• **What to do**
Within the records, which lines hold the string "them"? Report each one by copying it.

-------

(** * Drug-disease hypothesis ranking: gene-distance matrix and pair scoring

    A shallow embedding of the distance precomputation
    ([scripts/precompute_gene_distance_matrix.py]), the matrix-backed
    proximity scorer ([scripts/annotate_pairs_with_ppi_from_matrix.py]),
    the graph builder ([src/ddh/graphs.py]) and the overlap and combination
    code ([src/ddh/scoring.py]), followed by the properties proved of them.

    Conventions.  Python [dict]s that are only queried are [gmap]s, sets are
    [gset]s, dicts that are iterated are association lists in insertion
    order.  Python floats are rationals; every float division is returned
    in lowest terms so that equal values are equal terms.  Raised exceptions
    are values of [result]. *)

From Stdlib Require Import QArith Qminmax.
From stdpp Require Import gmap strings list fin_maps sorting.

Local Open Scope Z_scope.

(* ================================================================== *)
(** * Part I: the embedding *)
(* ================================================================== *)

(** ** Exceptions and fallible computations *)

Inductive exn : Type :=
| IndexError
| KeyError
| ValueError
| NodeNotFound.

Inductive result (A : Type) : Type :=
| Ok (a : A)
| Raise (e : exn).

Arguments Ok {A} a.
Arguments Raise {A} e.

#[global] Instance result_ret : MRet result := λ A a, Ok a.

#[global] Instance result_bind : MBind result := λ A B f m,
  match m with
  | Ok a => f a
  | Raise e => Raise e
  end.

#[global] Instance exn_eq_dec : EqDecision exn.
Proof. solve_decision. Defined.

(** ** Floats *)

(** [float("inf")] next to the finite values. *)
Inductive distance : Type :=
| Finite (q : Q)
| Inf.

#[global] Instance Qlt_decision : RelDecision Qlt :=
  λ x y, decide (Qnum x * QDen y < Qnum y * QDen x).

#[global] Instance Qle_decision : RelDecision Qle :=
  λ x y, decide (Qnum x * QDen y ≤ Qnum y * QDen x).

#[global] Instance Qeq_decision : RelDecision Qeq :=
  λ x y, decide (Qnum x * QDen y = Qnum y * QDen x).

(** True division of two Python integers. *)
Definition true_div (a b : Z) : Q := Qred (inject_Z a / inject_Z b).

(** ** The distance matrix store (a 2-D [numpy] array of [uint16]) *)

Definition max_uint16 : Z := 65535.

Definition is_uint16 (d : Z) : Prop := 0 ≤ d ≤ max_uint16.

(** Integer indexing of an axis of length [n]: a negative index counts
    from the end, anything outside [-n, n) raises [IndexError]. *)
Definition np_index (n : nat) (i : Z) : result nat :=
  if decide (0 ≤ i < Z.of_nat n) then Ok (Z.to_nat i)
  else if decide (- Z.of_nat n ≤ i < 0) then Ok (Z.to_nat (i + Z.of_nat n))
  else Raise IndexError.
(** * graphql-pg-mongo: the resolver map of [server/server.js]

    A shallow embedding of the GraphQL resolvers of the dog walking
    application and of the two stores behind them: the [users] collection
    (Mongo, reached through the mongoose model [User]) and the table
    [public.dogs] (PostgreSQL, reached through [dogDB.query]).

    The resolvers are [async] JavaScript functions.  They are embedded in a
    state-and-exception monad over a [World] holding both stores, their
    availability, the store calls issued so far and the console. *)

From Stdlib Require Import List ZArith String Ascii Bool Lia Permutation Sorted.
Import ListNotations.
Open Scope string_scope.
Open Scope list_scope.
Open Scope Z_scope.

(* ================================================================== *)
(** * Data model *)

(** A Mongo [ObjectID]: its twelve raw bytes. *)
Definition ObjectId := string.

(** One hexadecimal character, as the driver's [/^[0-9a-fA-F]{24}$/]. *)
Definition hex_digit (c : ascii) : option N :=
  let n := N_of_ascii c in
  if ((48 <=? n) && (n <=? 57))%N then Some (n - 48)%N
  else if ((97 <=? n) && (n <=? 102))%N then Some (n - 87)%N
  else if ((65 <=? n) && (n <=? 70))%N then Some (n - 55)%N
  else None.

-------

• **Result of the task**
    code ([src/ddh/scoring.py]), followed by the properties proved of them.
    application and of the two stores behind them: the [users] collection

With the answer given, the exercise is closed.